Monday, August 28, 2006

maybe this is my last post here

i'm told that this feeling i have - the one i get whenever i get into a car that tells me i'm gonna die - i'm told it subsides in time. argh - ok. but, transit tom's still my preferred method of transportation. i've decided i'd only ever drive again if someone would die if i did not. otherwise -- no chance i'll ever sit in the driver's seat again. ever.


what's even scarier than thinking i'm going to die whenever i leave the house is the fact that my dad - 70 years old - is truly and seriously a moving menace. stop signs are just places where you pause, not stop, the car. and shoulder checks are optional. oh yeah - and so is looking out for oncoming traffic when you're turning left. ACKK! i really think there it should be MANDATORY to re-test everyone over the age of 70 years! honestly.



now i'm not really sure how to proceed here. either way i'm gonna come outta this one with shit on my face - i'm the bad person if i take steps to get his license revoked (i really really should investigate how this gets done) and i cannot live with myself if i say nothing and allow him to kill someone - my mother or someone else. ahhh - aging parents. so much fun - NOT. how is it that cognitive deterioration and short term memory loss just seem to creep up ... i'm convinced its those people that are unsociable hermit types that suffer from cognitive deterioration of aging first. y'know - its like anything else - ya use it or ya lose it!

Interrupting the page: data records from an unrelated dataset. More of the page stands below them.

Lemma far_match :
  ∃ score, calculate_similarity_tfidf far_resume far_job = Ok score ∧
           0 < score < 1 / 200.
Proof.
  rewrite similarity_cosine. cbv zeta.
  set (a := sk_tokenize far_resume). set (b := sk_tokenize far_job).
  assert (vocabulary [a; b] = ["java"; "rust"; "team"]) as -> by by_compute.
  rewrite decide_False by done. eexists. split; [reflexivity|].
  unfold cosine, l2_norm, sq_norm, Rsum. cbn [foldr].
  rewrite (tfidf_value [a; b] a "java" 142 1), (tfidf_value [a; b] a "rust" 0 1),
    (tfidf_value [a; b] a "team" 1 2), (tfidf_value [a; b] b "java" 0 1),
    (tfidf_value [a; b] b "rust" 142 1), (tfidf_value [a; b] b "team" 1 2)
    by by_compute.
  cbn [length]. rewrite idf_same. pose proof idf_2_1 as Hc. set (c := idf 2 1) in *.
  rewrite (INR_IZR_INZ 142). change (Z.of_nat 142) with 142%Z.
  change (INR 0) with 0. change (INR 1) with 1.
  replace (142 * c * (142 * c) + (0 * c * (0 * c) + (1 * 1 * (1 * 1) + 0)))
    with (1 + 20164 * (c * c)) by lra.
  replace (0 * c * (0 * c) + (142 * c * (142 * c) + (1 * 1 * (1 * 1) + 0)))
    with (1 + 20164 * (c * c)) by lra.
  replace (142 * c * (0 * c) + (0 * c * (142 * c) + (1 * 1 * (1 * 1) + 0)))
    with 1 by lra.
  rewrite sqrt_sqrt by nra. set (n := 1 + 20164 * (c * c)).
  assert (20165 <= n) by (unfold n; nra).
  destruct (Req_dec_T n 0); [lra|].
  assert (1 / n * n = 1) as Hq by (field; lra).
  set (q := 1 / n) in *. split; nra.
Qed.

End Similarity.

i think that lupin and i shall go hiking in the forest and just not return when it feels like we have reached 'that time' in our lives. why is it that we humans can't just look death straight in the eye and walk into it? preserving life at all cost ... its soooo short-sighted and pointless and selfish.

ok. so what've i been up to lately? weeeeeelll ... i've tired tired tired tired of wasting keystrokes in this here place ... and so went in search of a place where people interact ... found a new (poetry) hangout here and that's where i have spent alot of time lately - writing .... writing ... writing. and receiving lots of feedback. feedback - yeah! imagine that - some place that's interactive - the way this place used to be, before it became a place where people stroke their fragile egos.

its a long shot, but i will see if i can get published - that's my next project.

also ...i'm reading some Edgar Allen Poe, Pablo Neruda, and also reading Lady Chatterly's Lover - (how can a man, writing in the early 1900s, be so right re: his take on men and sex ... ? its remarkable). oh! and ... i found someone - a wonderful artist - to immortalize my late afghan hound in a painting. the piece in the link is acrylic and watercolor on watercolor paper soaked in tea. artist's name is laura pelick. i absolutely ADORE her work. more of her stuff here ... check it - she sells prints of her stuff.

i have not been around here much because i really had nothing to say. i have been toying with the idea of making a post on medical marijuana - or maybe reefer madness - its brewing right now. but y'know what? i really think before i expend all that time and energy, i oughta find a place to post it where people will actually appreciate such a post. sadly, i fear its not here.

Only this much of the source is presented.